Salah satu murid kesayangan yang sekaligus keponakannya, Umar ibn Abdil Aziz kelak menjadi penanda kembalinya cemerlang zaman walau singkat.
Jumlah pengantar jenazah Salim ketika wafat di Madinah, telah membuat Khalifah Hisyam ibn 'Abdil Malik cemburu.
Salim terakhir dalam senarai kisah ini lahir 7 setengah abad kemudian. Dia putra Bayazid, cucu Muhammad al Fatih. Berlawanan dengan banyak anggapan keliru selama ini, dialah Khalifah pertama Daulah 'Utsmaniyah, sementara kakeknya hanyalah seorang Sultan-Ghazi dari Khalifah Abbasiyyah akhir yang ditakhtakan di Mesir di bawah lindungan Sultan-sultan Mamluk.

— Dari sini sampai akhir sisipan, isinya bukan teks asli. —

Lemma lazy_plus_first {B} P (K : string * string → list B) q T pre :
  q ≠ "" → all_chars P q = true →
  (∀ p1 p2, q = p1 +:+ p2 → p1 ≠ "" → p2 ≠ "" → K (pre +:+ p1, p2 +:+ T) = []) →
  ∃ tl, lazy_plus P (q +:+ T) ≫= (λ m, K (pre +:+ m.1, m.2))
        = K (pre +:+ q, T) ++ tl.
Proof.
  revert pre. induction q as [|a q IH]; intros pre Hne Hq Hfail; [done|].
  cbn [all_chars] in Hq. apply andb_true_iff in Hq as [Ha Hq].
  change (String a q +:+ T) with (String a (q +:+ T)).
  cbn [lazy_plus]. rewrite Ha. rewrite bind_cons. cbn [fst snd].
  change (map ?f ?l) with (f <$> l).
  assert (∀ l : list (string * string),
    ((λ m, (String a m.1, m.2)) <$> l) ≫= (λ m, K (pre +:+ m.1, m.2))
    = l ≫= (λ m, K ((pre +:+ String a "") +:+ m.1, m.2))) as Hmap.
  { intros l. induction l as [|m l IHl]; [done|]. csimpl.
    by rewrite IHl, string_app_assoc. }
  rewrite Hmap. destruct q as [|b q].
  { by eexists. }
  rewrite (Hfail (String a "") (String b q)) by done. 
  destruct (IH (pre +:+ String a "")) as [tl Htl]; [done|done| |].
  { intros p1 p2 Hp Hp1 Hp2. rewrite string_app_assoc.
    apply (Hfail (String a p1) p2); [by rewrite Hp|done..]. }
  exists tl. rewrite Htl. by rewrite string_app_assoc.
Qed.

Lemma match_PAREN_REGEX_combined L R :
  starts_solid L = true → ends_solid L = true →
  all_chars JS.is_dot L = true → occurs "(" L = false →
  starts_solid R = true → occurs ")" R = false →
  match_PAREN_REGEX (combined L R) = Some (L, R).
Proof.
  intros HsL HeL HdL HpL HsR HpR. unfold match_PAREN_REGEX, combined.
  set (T := " (" +:+ R +:+ ")").
  set (K := λ g1 : string * string,
    w1 ← greedy_star JS.is_space g1.2;
    r1 ← literal "(" w1.2;
    w2 ← greedy_star JS.is_space r1;
    g2 ← greedy_plus (λ c, negb (Ascii.eqb c ")")) w2.2;
    w3 ← greedy_star JS.is_space g2.2;
    r2 ← literal ")" w3.2;
    w4 ← greedy_star JS.is_space r2;
    if String.eqb w4.2 "" then [(g1.1, g2.1)] else []).
  change (head (lazy_plus JS.is_dot (L +:+ T) ≫= (λ m, K ("" +:+ m.1, m.2)))
          = Some (L, R)).
  assert (L ≠ "") as HL by (by destruct L).
  destruct (lazy_plus_first JS.is_dot K L T "" HL HdL) as [tl ->].
  { intros p1 p2 -> Hp1 Hp2. unfold K. cbn [fst snd].
    apply list_bind_nil. intros w Hw.
    rewrite (greedy_star_no_paren p2 T w); [done|done| | |done].
    - rewrite occurs_app in HpL. by apply orb_false_elim in HpL as [_ ?].
    - by rewrite ends_solid_app in HeL. }
  change ("" +:+ L) with L.
  assert (∃ tl', K (L, T) = (L, R) :: tl') as [tl' ->]; [|done].
  unfold K. cbn [fst snd].
  destruct R as [|b R']; [done|].
  assert (negb (Ascii.eqb b ")") = true) as Hb.
  { cbn [occurs] in HpR. apply orb_false_elim in HpR as [-> _]. done. }
  assert (all_chars (λ c, negb (Ascii.eqb c ")")) R' = true) as HR'.
  { cbn [occurs] in HpR. apply orb_false_elim in HpR as [_ HpR].
    rewrite occurs_all_chars in HpR. by apply negb_false_iff in HpR. }
  destruct (greedy_star_longest (λ c, negb (Ascii.eqb c ")")) R' ")" "" HR' eq_refl)
    as [tl2 Hg2].
  unfold T.
  change (" (" +:+ String b R' +:+ ")")
    with (String " " (String "(" (String b (R' +:+ ")")))).
  change (greedy_star JS.is_space (String " " (String "(" (String b (R' +:+ ")")))))
    with ([(" ", String "(" (String b (R' +:+ ")")));
           ("", String " " (String "(" (String b (R' +:+ ")"))))]).
  rewrite bind_cons. cbn [fst snd].
  change (literal "(" (String "(" (String b (R' +:+ ")"))))
    with [String b (R' +:+ ")")].
  rewrite bind_cons. 
  rewrite (greedy_star_solid (String b (R' +:+ ")"))) by done.
  rewrite bind_cons. cbn [fst snd].
  cbn [greedy_plus]. rewrite Hb, Hg2. csimpl.
  by eexists.
Qed.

Maka ketika dia berpaling dari jihad di medan Eropa ke Timur, Salim I memancang perlindungan bagi kaum Muslimin dengan menduduki Tabriz dan Armenia.

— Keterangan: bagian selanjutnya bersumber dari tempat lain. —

(** Elements with one key keep their order. *)
Lemma insert_filter_key (k : Z) (x : A) (l : list A) :
  filter (fun a => key a =? k) (PyList.insert key x l) =
  filter (fun a => key a =? k) (x :: l).
Proof.
  induction l as [|y l IH]; [reflexivity|].
  cbn [PyList.insert]. destruct (key x <=? key y) eqn:E; [reflexivity|].
  apply Z.leb_gt in E. cbn [filter] in *. rewrite IH.
  destruct (key x =? k) eqn:Ex, (key y =? k) eqn:Ey; try reflexivity.
  apply Z.eqb_eq in Ex, Ey. lia.
Qed.

Lemma sorted_stable (k : Z) (l : list A) :
  filter (fun a => key a =? k) (PyList.sorted key l) =
  filter (fun a => key a =? k) l.
Proof.
  induction l as [|x l IH]; [reflexivity|].
  cbn [PyList.sorted fold_right]. rewrite insert_filter_key.
  cbn [filter]. fold (PyList.sorted key l). rewrite IH. reflexivity.
Qed.

Lemma sorted_length (l : list A) :
  List.length (PyList.sorted key l) = List.length l.
Proof. apply Permutation_length, sorted_perm. Qed.

End SortedFacts.

Section SumFacts.
Context {A : Type}.

Lemma sum_bool_from (l : list bool) :
  forall acc, fold_left (fun a b => a + Z.b2z b) l acc =
              acc + PyList.sum_bool l.
Proof.
  unfold PyList.sum_bool.
  induction l as [|b l IH]; intros acc; simpl; [lia|].
  rewrite (IH (acc + Z.b2z b)), (IH (Z.b2z b)). lia.
Qed.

Rongrongan Daulah Shafawiyah yang Syiah, yang bersekutu dengan Portugis, dipapas di Teluk Persia dan Laut Arab. Disempurnakannya kekuasaan dengan melayani Makkah dan Madinah, lalu merebut seluruh Syam, Mesir, dan Afrika Utara dari Mamluk.
Khalifah terakhir Abbasiyyah dihadirkan ke Istanbul dari Kairo beserta seluruh pusaka peninggalan Rasulullah Shallallahu alaihi wa sallam yang disandangnya dari sorban, jubah, pedang, terompah, hingga gigi, dan rambut.
Semua diserahkan kepadanya dan Salim pun dilantik sebagai Malikul Barrain wa Khaqanul Bahrain wa Khadimul Haramain Qaishar-i Rumi, Khalifatullah wa Zhillhuhu fil Ardhi (Raja Dua Benua, Khan Agung Dua Samudera, Pelayan Dua Tanah Suci, Kaisar Romawi, Khalifah Allah, dan Bayangan-Nya di Bumi.
Selama pemerintahannya, Salim memperluas wilayah Utsmani dari 2,5 juta menjadi 6,5 juta kilometer persegi. Putranya, Sulaiman al Qanuni, kelak akan menjadi penanda puncak kejayaan Daulah Utsmaniyah.